(** What runs to its end in a step of the worker. *)
Definition finished (s : AsyncTaskState) : list Job :=
  match thread s with
  | Some (Busy f sh) => match run f sh with Some _ => [f] | None => [] end
  | Some (Idling fns sh) => match run_idle fns sh with Some _ => fns | None => [] end
  | _ => []
  end.

(** The mutex is free between the steps, unless a caller waits for a worker. *)
Definition mutex_free (s : AsyncTaskState) : Prop := match thread s with Some (Joining _) => False | _ => True end.

Inductive step : History -> History -> Prop :=
| step_queue f hi_prio h s' :
    mutex_free (now h) -> queue f hi_prio (now h) = Ok s' ->
    step h {| now := s'; queued_hi := if hi_prio then queued_hi h ++ [f] else queued_hi h;
              queued_lo := if hi_prio then queued_lo h else queued_lo h ++ [f];
              started_hi := started_hi h; started_lo := started_lo h; ran := ran h |}
| step_add_idle f h :
    mutex_free (now h) ->
    step h {| now := add_idle f (now h); queued_hi := queued_hi h; queued_lo := queued_lo h;
              started_hi := started_hi h; started_lo := started_lo h; ran := ran h |}
| step_work timed_out h s' :
    worker_step timed_out (now h) = Some s' ->
    step h {| now := s'; queued_hi := queued_hi h; queued_lo := queued_lo h;
              started_hi := match taken (now h) with Some (f, true) => started_hi h ++ [f] | _ => started_hi h end;
              started_lo := match taken (now h) with Some (f, false) => started_lo h ++ [f] | _ => started_lo h end;
              ran := ran h ++ finished (now h) |}.

Definition start : History :=
  {| now := new; queued_hi := []; queued_lo := []; started_hi := []; started_lo := []; ran := [] |}.

Inductive reachable : History -> Prop :=
| reach_start : reachable start
| reach_step h h' : reachable h -> step h h' -> reachable h'.

(** The shelf, wherever it is: with the worker, or in the shared state for the
    next one.  It is lost with a worker that panicked. *)
Definition shelf_now (s : AsyncTaskState) : option Shelf :=
  match thread s with
  | Some (Loop sh _) | Some (Busy _ sh) | Some (Idling _ sh) => Some sh
  | Some Starting | Some Exited | None => Some (default empty_shelf (shelf s))
  | Some Panicked | Some (Joining _) => None
  end.

(** What holds after any sequence of steps. *)
Record inv (h : History) : Prop := {
  inv_hi : queued_hi h = started_hi h ++ hi_prio_req (now h);
  inv_lo : queued_lo h = started_lo h ++ lo_prio_req (now h);
  (* a worker runs exactly while the state says so, unless a job panicked *)
  inv_worker : match thread (now h) with
               | Some (Starting | Loop _ _ | Busy _ _ | Idling _ _ | Panicked) => state (now h) = Running
               | Some Exited | None => state (now h) = Exiting /\ hi_prio_req (now h) = [] /\ lo_prio_req (now h) = []
               | Some (Joining _) => False
               end;
  (* the shelf is with the worker or in the shared state *)
  inv_shelf : match thread (now h) with Some (Loop _ _ | Busy _ _ | Idling _ _ | Panicked) => shelf (now h) = None | _ => True end;
  (* and holds what the jobs so far made of it *)
  inv_ran : forall sh, shelf_now (now h) = Some sh -> run_idle (ran h) empty_shelf = Some sh
}.

Lemma run_idle_app l l' sh : run_idle (l ++ l') sh = run_idle l sh ≫= run_idle l'.
Proof. revert sh. induction l as [|f l IH]; intros sh; simpl; [done|]. destruct (run f sh); simpl; auto. Qed.

(** Queueing does not touch the shelf. *)
Lemma inv_queue h f hp s' : inv h -> queue f hp (now h) = Ok s' ->
  inv {| now := s'; queued_hi := if hp then queued_hi h ++ [f] else queued_hi h;
         queued_lo := if hp then queued_lo h else queued_lo h ++ [f];
         started_hi := started_hi h; started_lo := started_lo h; ran := ran h |}.
Proof.
  intros [H1 H2 H3 H4 H5] Hq. unfold queue, spawn_thread, shelf_now in *. case_decide as Hst; simpl in *.
  - destruct (thread (now h)) as [[]|] eqn:Ht; simplify_eq; try (by destruct Hst); constructor; simpl; try done;
      rewrite ?H1, ?H2; destruct hp; by rewrite ?app_assoc.
  - simplify_eq.
    constructor; simpl; [rewrite H1; destruct hp; by rewrite ?app_assoc|rewrite H2; destruct hp; by rewrite ?app_assoc| |done|done].
    destruct (thread (now h)) as [[]|]; try done; destruct H3 as [H3 _]; congruence.
Qed.

(** A step of the worker runs what it finishes on the shelf. *)
Lemma work_ran t h s' : inv h -> worker_step t (now h) = Some s' ->
  forall sh, shelf_now s' = Some sh -> run_idle (ran h ++ finished (now h)) empty_shelf = Some sh.
Proof.
  intros [_ _ _ _ H5] Hw sh. rewrite run_idle_app. unfold worker_step, shelf_now, finished in *.
  destruct (thread (now h)) as [[|sh0 d|f sh0|fns sh0| | |]|] eqn:Ht; simplify_eq/=; try done; rewrite ?(H5 _ eq_refl); simpl.
  - done.
  - destruct (hi_prio_req (now h)), (lo_prio_req (now h)), d, t; simplify_eq/=; rewrite ?Ht; congruence.
  - destruct (run f sh0) as [sh1|] eqn:E; simpl; [|done]. rewrite E. done.
  - destruct (run_idle fns sh0) as [sh1|] eqn:E; simpl; [|done]. rewrite E. done.
Qed.

Lemma inv_step h h' : inv h -> step h h' -> inv h'.
Proof.
  intros Hi Hs. inversion Hs as [f hp ? s' _ Hq|f ? _|t ? s' Hw]; subst; [by apply inv_queue|by destruct Hi; constructor|].
  pose proof (work_ran t h s' Hi Hw) as Hr. destruct Hi as [H1 H2 H3 H4 _].
  unfold worker_step, taken in *. destruct (thread (now h)) as [[| | | | | |]|] eqn:Ht; simplify_eq; try done.
  - destruct (hi_prio_req (now h)) as [|f hi] eqn:Hhi; [destruct (lo_prio_req (now h)) as [|f lo] eqn:Hlo|].
    + destruct done_idle, t; simplify_eq/=; constructor; simpl; rewrite ?Ht, ?Hhi, ?Hlo; try done; by rewrite ?H1, ?H2.
    + simplify_eq. constructor; simpl; try done. rewrite H2, <- app_assoc. done.
    + simplify_eq. constructor; simpl; try done. rewrite H1, <- app_assoc. done.
  - constructor; simpl; try done; by destruct (run _ _).
  - constructor; simpl; try done; by destruct (run_idle _ _).
Qed.

Lemma reachable_inv h : reachable h -> inv h.
Proof.
  induction 1; [|by eapply inv_step]. by constructor.
Qed.

(** Nobody ever waits for a live worker. *)
Lemma reachable_free h : reachable h -> mutex_free (now h).
Proof. intros [_ _ H _ _]%reachable_inv. unfold mutex_free. by destruct (thread (now h)) as [[]|]. Qed.

(** C34: Jobs run in order.  Whatever is queued when, by any number of threads: the
    high priority jobs are started in the order they were queued, the low
    priority jobs too, none twice; what was not started is still queued; a low
    priority job is started only when no high priority job waits; a worker is
    never joined while it is alive, which would have no end; and as long as no
    job panicked, the shelf the next job gets is the one all jobs and idle
    callbacks so far left, each applied once to the result of the one before,
    however many workers came and went. *)
Theorem jobs_run_in_order h :
  reachable h ->
  queued_hi h = started_hi h ++ hi_prio_req (now h) /\
  queued_lo h = started_lo h ++ lo_prio_req (now h) /\
  (forall f, taken (now h) = Some (f, false) -> started_hi h = queued_hi h) /\
  mutex_free (now h) /\
  match shelf_now (now h) with
  | Some sh => run_idle (ran h) empty_shelf = Some sh
  | None => thread (now h) = Some Panicked
  end.
Proof.
  intros Hr. pose proof (reachable_inv h Hr) as [H1 H2 H3 H4 H5]. split_and!; [done|done| | |].
  - intros f Ht. unfold taken in Ht. destruct (thread (now h)) as [[]|]; try done.
    destruct (hi_prio_req (now h)); [|done]. by rewrite H1, app_nil_r.
  - by apply reachable_free.
  - unfold shelf_now in *. destruct (thread (now h)) as [[]|]; try done; by apply H5.
Qed.

(** ** Progress *)

Definition waiting (s : AsyncTaskState) : nat := length (hi_prio_req s) + length (lo_prio_req s).
Fixpoint work (n : nat) (s : AsyncTaskState) : AsyncTaskState :=
  match n with O => s | S n => match worker_step false s with Some s' => work n s' | None => s end end.

Lemma run_idle_total fns sh : (forall f sh, is_Some (run f sh)) -> is_Some (run_idle fns sh).
Proof. intros Hr. revert sh. induction fns as [|f fns IH]; intros sh; simpl; [eauto|]. destruct (Hr f sh) as [x ->]. simpl. auto. Qed.

(** Steps until the worker is back in its loop. *)
Lemma to_loop s :
  (forall f sh, is_Some (run f sh)) ->
  (match thread s with Some (Starting | Loop _ _ | Busy _ _ | Idling _ _) => True | _ => False end) ->
  exists n sh d, (n <= 1)%nat /\ thread (work n s) = Some (Loop sh d) /\
    hi_prio_req (work n s) = hi_prio_req s /\ lo_prio_req (work n s) = lo_prio_req s.
Proof.
  intros Hr Ht. destruct (thread s) as [[|sh d|f sh|fns sh| | |]|] eqn:E; try done.
  - exists 1%nat. unfold work, worker_step. rewrite E. simpl. eauto 8.
  - exists 0%nat. simpl. eauto 8.
  - exists 1%nat. unfold work, worker_step. rewrite E. destruct (Hr f sh) as [x ->]. simpl. eauto 8.
  - exists 1%nat. unfold work, worker_step. rewrite E. destruct (run_idle_total fns sh Hr) as [x ->]. simpl. eauto 8.
Qed.

Lemma work_add n k s : work (n + k) s = work k (work n s).
Proof.
  revert s. induction n as [|n IH]; intros s; [done|]. simpl. destruct (worker_step false s) as [s'|] eqn:E; [apply IH|].
  destruct k; [done|]. simpl. by rewrite E.
Qed.

(** A live worker starts everything that waits. *)
Lemma work_drains k s :
  (forall f sh, is_Some (run f sh)) -> waiting s = k ->
  (match thread s with Some (Starting | Loop _ _ | Busy _ _ | Idling _ _) => True | _ => False end) ->
  exists n, (n <= 2 * k)%nat /\ waiting (work n s) = 0%nat.
Proof.
  intros Hr. revert s. induction k as [|k IH]; intros s Hk Ht; [exists 0%nat; simpl; lia|].
  destruct (to_loop s Hr Ht) as (n & sh & d & Hn & Hth & Hhi & Hlo).
  assert (exists s', worker_step false (work n s) = Some s' /\ waiting s' = k /\
    match thread s' with Some (Starting | Loop _ _ | Busy _ _ | Idling _ _) => True | _ => False end) as (s' & Hs' & Hk' & Ht').
  { unfold worker_step. rewrite Hth, Hhi, Hlo. unfold waiting in *.
    destruct (hi_prio_req s) as [|f hi]; [destruct (lo_prio_req s) as [|f lo]|]; simpl in *; [lia|..];
      eexists; (split; [done|]); simpl; split; try done; lia. }
  destruct (IH s' Hk' Ht') as (n' & Hn' & Hw). exists (n + S n')%nat. split; [lia|].
  rewrite work_add. simpl. by rewrite Hs'.
Qed.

# # # # # # #

◆ Exercise directions: Repeat only the tail of the entries, exactly: the line containing "exists n, (n" and every line after it, to the end.

◆ Written reply:
  exists n, (n <= 2 * k)%nat /\ waiting (work n s) = 0%nat.
Proof.
  intros Hr. revert s. induction k as [|k IH]; intros s Hk Ht; [exists 0%nat; simpl; lia|].
  destruct (to_loop s Hr Ht) as (n & sh & d & Hn & Hth & Hhi & Hlo).
  assert (exists s', worker_step false (work n s) = Some s' /\ waiting s' = k /\
    match thread s' with Some (Starting | Loop _ _ | Busy _ _ | Idling _ _) => True | _ => False end) as (s' & Hs' & Hk' & Ht').
  { unfold worker_step. rewrite Hth, Hhi, Hlo. unfold waiting in *.
    destruct (hi_prio_req s) as [|f hi]; [destruct (lo_prio_req s) as [|f lo]|]; simpl in *; [lia|..];
      eexists; (split; [done|]); simpl; split; try done; lia. }
  destruct (IH s' Hk' Ht') as (n' & Hn' & Hw). exists (n + S n')%nat. split; [lia|].
  rewrite work_add. simpl. by rewrite Hs'.
Qed.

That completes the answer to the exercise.